*Your objective*. Using the data that follows, return exactly the lines from the one that contains "rewrite Hh, E." through the one that contains "option_map top_categories", ends included.

╭──

Lemma lookup_admin_granted (username granted_name : string) (granted : AdminRole) :
  lookup_admin getUserInfoV2 getConfig username = Normal (AdminGranted granted_name granted)
  <-> granted_name = username /\ granted = admin /\ listed_admin getUserInfoV2 getConfig username.
Proof.
  unfold lookup_admin, listed_admin. split.
  - intro H. destruct (getUserInfoV2 username) as [[info |] | e]; cbn [bind] in H;
      [| | discriminate H].
    + destruct ((role info =? "admin") && negb (banned info)) eqn:Hinfo; [| discriminate H].
      injection H as <- <-. apply admin_in_good_standing in Hinfo.
      repeat split. left. now exists info.
    + destruct getConfig as [config | e]; cbn [bind] in H; [| discriminate H].
      destruct (find (fun u => user_name u =? username) config) as [user |] eqn:Hfind;
        [| discriminate H].
      destruct ((role user =? "admin") && negb (banned user)) eqn:Huser; [| discriminate H].
      injection H as <- <-. apply admin_in_good_standing in Huser.
      repeat split. right. split; [reflexivity |]. now exists config, user.
  - intros [-> [-> [[info [-> Hinfo]] | [-> [config [user [-> [Hfind Huser]]]]]]]]; cbn [bind].
    + apply admin_in_good_standing in Hinfo. now rewrite Hinfo.
    + rewrite Hfind. apply admin_in_good_standing in Huser. now rewrite Huser.
Qed.

(** X9.  Who passes [checkAdminPermission]: outside the localstorage mode, a
    logged-in user whose name is [USERNAME] passes as owner, and any other
    logged-in user passes as admin exactly when the store has the user as an
    admin who is not banned or, the store not knowing the user, the first
    entry of that name in the configuration is an admin who is not banned.
    Nobody else passes, and the name granted is the name of the cookie. *)
Theorem checkAdminPermission_granted (username : string) (granted : AdminRole) :
  snd (checkAdminPermission NEXT_PUBLIC_STORAGE_TYPE USERNAME authInfo getUserInfoV2 getConfig)
  = AdminGranted username granted
  <-> storageType NEXT_PUBLIC_STORAGE_TYPE <> "localstorage"
      /\ logged_in authInfo = Some username
      /\ ((granted = owner /\ same_string username USERNAME = true)
          \/ (granted = admin /\ same_string username USERNAME = false
              /\ listed_admin getUserInfoV2 getConfig username)).
Proof.
  unfold checkAdminPermission.
  destruct (String.eqb_spec (storageType NEXT_PUBLIC_STORAGE_TYPE) "localstorage")
    as [Hlocal | Hlocal].
  { split; [discriminate | intros [H _]; contradiction]. }
  destruct (logged_in authInfo) as [name |].
  2: { split; [discriminate | intros [_ [H _]]; discriminate H]. }
  destruct (same_string name USERNAME) eqn:Howner.
  - cbn [snd]. split.
    + intro H. injection H as <- <-. split; [exact Hlocal |]. split; [reflexivity |]. now left.
    + intros [_ [H [[-> _] | [_ [Hnot _]]]]]; injection H as <-; [reflexivity |].
      rewrite Howner in Hnot. discriminate Hnot.
  - destruct (lookup_admin getUserInfoV2 getConfig name) as [permission | e] eqn:Hlookup.
    + cbn [snd]. split.
      * intros ->. apply lookup_admin_granted in Hlookup. destruct Hlookup as [-> [-> Hlisted]].
        split; [exact Hlocal |]. split; [reflexivity |]. right. now repeat split.
      * intros [_ [H [[_ Hyes] | [-> [_ Hlisted]]]]]; injection H as ->.
        -- rewrite Howner in Hyes. discriminate Hyes.
        -- assert (lookup_admin getUserInfoV2 getConfig username
                   = Normal (AdminGranted username admin)) as Hgranted
             by now apply lookup_admin_granted.
           rewrite Hgranted in Hlookup. now injection Hlookup as <-.
    + cbn [console_error snd]. split; [discriminate |].
      intros [_ [H [[_ Hyes] | [-> [_ Hlisted]]]]]; injection H as ->.
      * rewrite Howner in Hyes. discriminate Hyes.
      * assert (lookup_admin getUserInfoV2 getConfig username
                = Normal (AdminGranted username admin)) as Hgranted
          by now apply lookup_admin_granted.
        rewrite Hgranted in Hlookup. discriminate Hlookup.
Qed.
(** ** The window *)

(** C7.  For [startIndex >= 0] and [maxLength >= 0] the window is the part of
    the text from [startIndex] up to [min (startIndex + maxLength) length]:
    its code unit [i] is code unit [startIndex + i] of the text as long as
    that is before the end of the window, and there are no others; it is
    empty when [startIndex >= length].  [window "abcdefghij" 6 3 = "ghi"] and
    [window "abc" 5 10 = ""]. *)
Theorem applyLengthLimits_window (text : JSString) (startIndex maxLength : Z) :
  0 <= startIndex -> 0 <= maxLength ->
  let len := Z.of_nat (length text) in
  let stop := Z.min (startIndex + maxLength) len in
  let out := Fetcher.applyLengthLimits text maxLength startIndex in
  (forall i : nat,
     out !! i = if decide (startIndex + Z.of_nat i < stop)
                then text !! (Z.to_nat startIndex + i)%nat
                else None) /\
  out = firstn (Z.to_nat (stop - startIndex)) (skipn (Z.to_nat startIndex) text) /\
  (len <= startIndex -> out = []) /\
  Fetcher.applyLengthLimits (lit "abcdefghij") 3 6 = lit "ghi" /\
  Fetcher.applyLengthLimits (lit "abc") 10 5 = [].
Proof.
  intros Hs Hm len stop out.
  assert (Hout : out = firstn (Z.to_nat (stop - startIndex))
                         (skipn (Z.to_nat startIndex) text)).
  { subst out. unfold Fetcher.applyLengthLimits. fold len.
    destruct (Z.geb_spec startIndex len) as [Hge|Hlt].
    - replace (Z.to_nat (stop - startIndex)) with O by (subst stop; lia).
      reflexivity.
    - unfold substring. fold len. fold stop.
      replace (Z.min (Z.max startIndex 0) len) with startIndex by lia.
      replace (Z.min (Z.max stop 0) len) with stop by (subst stop; lia).
      replace (Z.min startIndex stop) with startIndex by (subst stop; lia).
      replace (Z.max startIndex stop) with stop by (subst stop; lia).
      reflexivity. }
  split; [|split; [exact Hout|split; [|split; reflexivity]]].
  - intros i. rewrite Hout.
    destruct (decide (startIndex + Z.of_nat i < stop)) as [Hi|Hi].
    + rewrite lookup_take_lt by lia. apply lookup_drop.
    + apply lookup_take_ge. lia.
  - intros Hge. subst out. unfold Fetcher.applyLengthLimits. fold len.
    destruct (Z.geb_spec startIndex len); [reflexivity|lia].
Qed.
(** * later.py: the registry of saved sessions and the session discoverer

    A shallow embedding of [scripts/later.py] and the properties of its
    registry operations, history correlator, transcript extractor and
    process-list filter.

    Conventions of the embedding.
    - A Python [str] is a [string]; one [ascii] stands for one code point
      below 256.
    - A value obtained from [json.loads] is a [json]; Python's [None] is
      [JNull], a [dict] is the list of its bindings, looked up from the
      front.
    - A line of a [.jsonl] file is the outcome of [json.loads(line.strip())]
      on it, a [loads]: the value returned, [JSONDecodeError], or another
      exception that it raises ([json.loads] is the Python library's, not
      this program's).
    - The files are absent or can be read: [exists], [open] and reading
      the lines raise nothing, except where a definition says so.
    - A Python [float] is a binary64 [spec_float].
    - Functions that can raise return an [outcome]; commands run in the
      state monad [M] over the [world] of files and the standard output. *)

From Stdlib Require Import ZArith List String Ascii Bool Lia.
From Stdlib Require Import Floats.SpecFloat.
From stdpp Require Import base tactics option list strings.

Local Open Scope string_scope.

(** ** Python's string methods *)

Module PyStr.

Definition code (c : ascii) : N := N_of_ascii c.

Definition between (lo hi : N) (c : ascii) : bool :=
  ((lo <=? code c) && (code c <=? hi))%N.

(** [str.isspace] on the code points below 256. *)
Definition isspace (c : ascii) : bool :=
  between 9 13 c || between 28 32 c || (code c =? 133)%N || (code c =? 160)%N.

Definition isdigit (c : ascii) : bool := between 48 57 c.
Definition islower (c : ascii) : bool := between 97 122 c.
Definition isupper (c : ascii) : bool := between 65 90 c.

Definition is_empty (s : string) : bool :=
  match s with EmptyString => true | String _ _ => false end.

Fixpoint map (f : ascii -> ascii) (s : string) : string :=
  match s with
  | EmptyString => EmptyString
  | String c s' => String (f c) (map f s')
  end.

Fixpoint lstrip (s : string) : string :=
  match s with
  | EmptyString => EmptyString
  | String c s' => if isspace c then lstrip s' else s
  end.

Fixpoint rstrip (s : string) : string :=
  match s with
  | EmptyString => EmptyString
  | String c s' =>
      let r := rstrip s' in
      if isspace c && is_empty r then EmptyString else String c r
  end.

(** [s.strip()] *)
Definition strip (s : string) : string := rstrip (lstrip s).

(** [s.startswith(p)] *)
Fixpoint startswith (p s : string) : bool :=
  match p, s with
  | EmptyString, _ => true
  | String a p', String b s' => Ascii.eqb a b && startswith p' s'
  | String _ _, EmptyString => false
  end.
(** C9: the scored frame depends only on the rows given: two calls on
    frames with the same rows, wherever they are held, return the same
    rows (those of [calculate_momentum_score]), and calling it again on
    the caller's frame (which the first call has annotated) returns the
    same rows once more. *)
Theorem calculate_momentum_score_deterministic (st1 : Store) (l1 : nat) (st2 : Store) (l2 : nat) :
  heap st1 l1 = heap st2 l2 ->
  scored_frame (calculate_momentum_score_st st1 l1) =
    scored_frame (calculate_momentum_score_st st2 l2) /\
  scored_frame (calculate_momentum_score_st st1 l1) = calculate_momentum_score (heap st1 l1) /\
  ((l1 < next_loc st1)%nat ->
   scored_frame (calculate_momentum_score_st (fst (calculate_momentum_score_st st1 l1)) l1) =
     scored_frame (calculate_momentum_score_st st1 l1)).
Proof.
  intros Heq. unfold scored_frame. rewrite !calculate_momentum_score_st_result, Heq.
  split; [reflexivity|]. split; [reflexivity|].
  intros Hl. rewrite <- Heq.
  destruct (heap st1 l1) as [|r rs] eqn:E.
  - rewrite (calculate_momentum_score_st_empty st1 l1 E). simpl. rewrite E. reflexivity.
  - assert (Hne : heap st1 l1 <> []) by (rewrite E; discriminate).
    destruct (calculate_momentum_score_st_nonempty st1 l1 Hl Hne) as [_ [_ [Hh _]]].
    rewrite Hh, E. unfold calculate_momentum_score.
    change (Nat.eqb (List.length (r :: rs)) 0) with false.
    rewrite !annotate_map, map_map. simpl List.length. simpl Nat.eqb. cbv iota.
    f_equal. apply map_ext. apply annotate_row_idem.
Qed.

(** C10: the Scoring Stage neither drops nor adds rows: its output has
    the input's length and is a permutation of the input rows, each
    extended with [trend_consistency] and [momentum_score] and with its
    seven input columns unchanged. *)
Theorem calculate_momentum_score_rows (df : Frame) :
  List.length (calculate_momentum_score df) = List.length df /\
  Permutation (calculate_momentum_score df) (map annotate_row df) /\
  (forall r, base_fields (annotate_row r) = base_fields r /\
             trend_consistency (annotate_row r) <> None /\
             momentum_score (annotate_row r) <> None).
Proof.
  split; [|split].
  - rewrite (Permutation_length (calculate_momentum_score_perm df)). apply length_map.
  - apply calculate_momentum_score_perm.
  - intros r. destruct (annotate_row_fields r) as [Hb [Ht Hm]].
    rewrite Ht, Hm. split; [exact Hb|]. split; discriminate.
Qed.

(** ** Scenarios of the spec, evaluated *)

Example scenario_A_score :
  map momentum_score (calculate_momentum_score [scenario_A]) = [Some (45 # 2)].
Proof. vm_compute. reflexivity. Qed.

Example scenario_B_score :
  map trend_consistency (calculate_momentum_score [scenario_B]) = [Some 1] /\
  map momentum_score (calculate_momentum_score [scenario_B]) = [Some 15].
Proof. vm_compute. split; reflexivity. Qed.

Example scenario_C_filter :
  apply_filters [scenario_C_low; scenario_C_high] 2 (-50) 50 = [scenario_C_high].
Proof. vm_compute. reflexivity. Qed.

Example scenario_D_summary :
  option_map top_categories
    (get_screening_summary (calculate_momentum_score [scenario_A; scenario_D])) =
  Some ["Bullish Momentum: 1 assets"; "Bearish Momentum: 1 assets"]%string.
Proof. vm_compute. reflexivity. Qed.

(** ** Witnesses *)

Lemma calculate_momentum_score_sorted_witness :
  exists ma mb, momentum_score (annotate_row scenario_A) = Some ma /\
                momentum_score (annotate_row scenario_B) = Some mb /\ mb <= ma.
Proof.
  apply (calculate_momentum_score_sorted [scenario_B; scenario_A] 0 1);
    [lia | vm_compute; reflexivity | vm_compute; reflexivity].
Defined.
Lemma land_bit_test (v r : Z) :
  0 <= v < 256 -> 0 <= r < 8 ->
  (Z.land v (Z.shiftl 1 r) =? 0) = negb (Z.testbit v r).
Proof.
  intros Hv Hr.
  assert (H : forallb (fun r => Bool.eqb (Z.land v (Z.shiftl 1 r) =? 0)
                                         (negb (Z.testbit v r))) (range 8) = true).
  { revert v Hv.
    apply (byte_cases (fun v => forallb (fun r =>
             Bool.eqb (Z.land v (Z.shiftl 1 r) =? 0) (negb (Z.testbit v r)))
             (range 8))).
    vm_compute. reflexivity. }
  rewrite forallb_forall in H. apply Bool.eqb_prop, H.
  unfold range. apply in_map_iff. exists (Z.to_nat r). split; [lia|].
  apply in_seq. lia.
Qed.

(** X8: [char] never raises and leaves the driver state alone; it sends
    one block at (x, y)-(x+7, y+7) whose 128 bytes hold, at row [r] and
    column [c], the foreground colour when bit [r] of column byte [c] of
    the rendered glyph is set and the background colour otherwise. *)
Theorem char_glyph miso framebuf_text (ch : string) (x y color background : Z)
    (s : state) (r c : nat) :
  (r < 8)%nat -> (c < 8)%nat ->
  char miso framebuf_text ch x y color background s =
    (Ok tt, s,
     block_events x y (x + 7) (y + 7)
       (glyph_data framebuf_text ch color background)) /\
  length (glyph_data framebuf_text ch color background) = 128%nat /\
  pixel_at (glyph_data framebuf_text ch color background) 8 r c =
    pack_H (if Z.testbit (Z_of_byte (framebuf_text ch c)) (Z.of_nat r)
            then color else background).
Proof.
  intros Hr Hc. split; [apply char_run|]. split; [apply length_glyph_data|].
  unfold glyph_data. rewrite char_data_cells.
  destruct (put_cells_spec
              (char_cells (map (framebuf_text ch) (seq 0 8))
                          (pack_H color) (pack_H background))
              (bytearray (2 * 8 * 8)))
    as (d & -> & _ & Hcells & _).
  { apply char_cells_in_range; reflexivity. }
  { vm_compute. reflexivity. }
  assert (Hbit : (Z.land (Z_of_byte (framebuf_text ch c))
                         (Z.shiftl 1 (Z.of_nat r)) =? 0) =
                 negb (Z.testbit (Z_of_byte (framebuf_text ch c)) (Z.of_nat r))).
  { apply land_bit_test; [apply Z_of_byte_range|lia]. }
  assert (Hcell : char_cells (map (framebuf_text ch) (seq 0 8))
                    (pack_H color) (pack_H background) !! (8 * c + r)%nat =
                  Some (Z.of_nat (2 * (r * 8 + c)),
                        if Z.land (Z_of_byte (framebuf_text ch c))
                                  (Z.shiftl 1 (Z.of_nat r)) =? 0
                        then pack_H background else pack_H color)).
  { do 8 (destruct c as [|c]; [do 8 (destruct r as [|r]; [reflexivity|]); lia|]).
    lia. }
  specialize (Hcells _ _ Hcell). cbn [fst snd] in Hcells.
  rewrite Nat2Z.id in Hcells. unfold pixel_at. rewrite Hcells, Hbit.
  destruct (Z.testbit _ _); reflexivity.
Qed.

Lemma char_glyph_witness :
  pixel_at (glyph_data (fun _ n => match n with O => x05 | _ => x00 end)
              "A" 0xf800 0x001f) 8 2 0 = pack_H 0xf800.
Proof.
  refine (proj2 (proj2 (char_glyph (fun _ => x00)
                          (fun _ n => match n with O => x05 | _ => x00 end)
                          "A" 0 0 0xf800 0x001f
                          {| self := {| mode := _MADCTL_BGR; _scroll := 0 |};
                             rx := 0 |} 2 0 _ _))); lia.
Defined.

╰──

*Solution to the exercise*.
    rewrite Hh, E. unfold calculate_momentum_score.
    change (Nat.eqb (List.length (r :: rs)) 0) with false.
    rewrite !annotate_map, map_map. simpl List.length. simpl Nat.eqb. cbv iota.
    f_equal. apply map_ext. apply annotate_row_idem.
Qed.

(** C10: the Scoring Stage neither drops nor adds rows: its output has
    the input's length and is a permutation of the input rows, each
    extended with [trend_consistency] and [momentum_score] and with its
    seven input columns unchanged. *)
Theorem calculate_momentum_score_rows (df : Frame) :
  List.length (calculate_momentum_score df) = List.length df /\
  Permutation (calculate_momentum_score df) (map annotate_row df) /\
  (forall r, base_fields (annotate_row r) = base_fields r /\
             trend_consistency (annotate_row r) <> None /\
             momentum_score (annotate_row r) <> None).
Proof.
  split; [|split].
  - rewrite (Permutation_length (calculate_momentum_score_perm df)). apply length_map.
  - apply calculate_momentum_score_perm.
  - intros r. destruct (annotate_row_fields r) as [Hb [Ht Hm]].
    rewrite Ht, Hm. split; [exact Hb|]. split; discriminate.
Qed.

(** ** Scenarios of the spec, evaluated *)

Example scenario_A_score :
  map momentum_score (calculate_momentum_score [scenario_A]) = [Some (45 # 2)].
Proof. vm_compute. reflexivity. Qed.

Example scenario_B_score :
  map trend_consistency (calculate_momentum_score [scenario_B]) = [Some 1] /\
  map momentum_score (calculate_momentum_score [scenario_B]) = [Some 15].
Proof. vm_compute. split; reflexivity. Qed.

Example scenario_C_filter :
  apply_filters [scenario_C_low; scenario_C_high] 2 (-50) 50 = [scenario_C_high].
Proof. vm_compute. reflexivity. Qed.

Example scenario_D_summary :
  option_map top_categories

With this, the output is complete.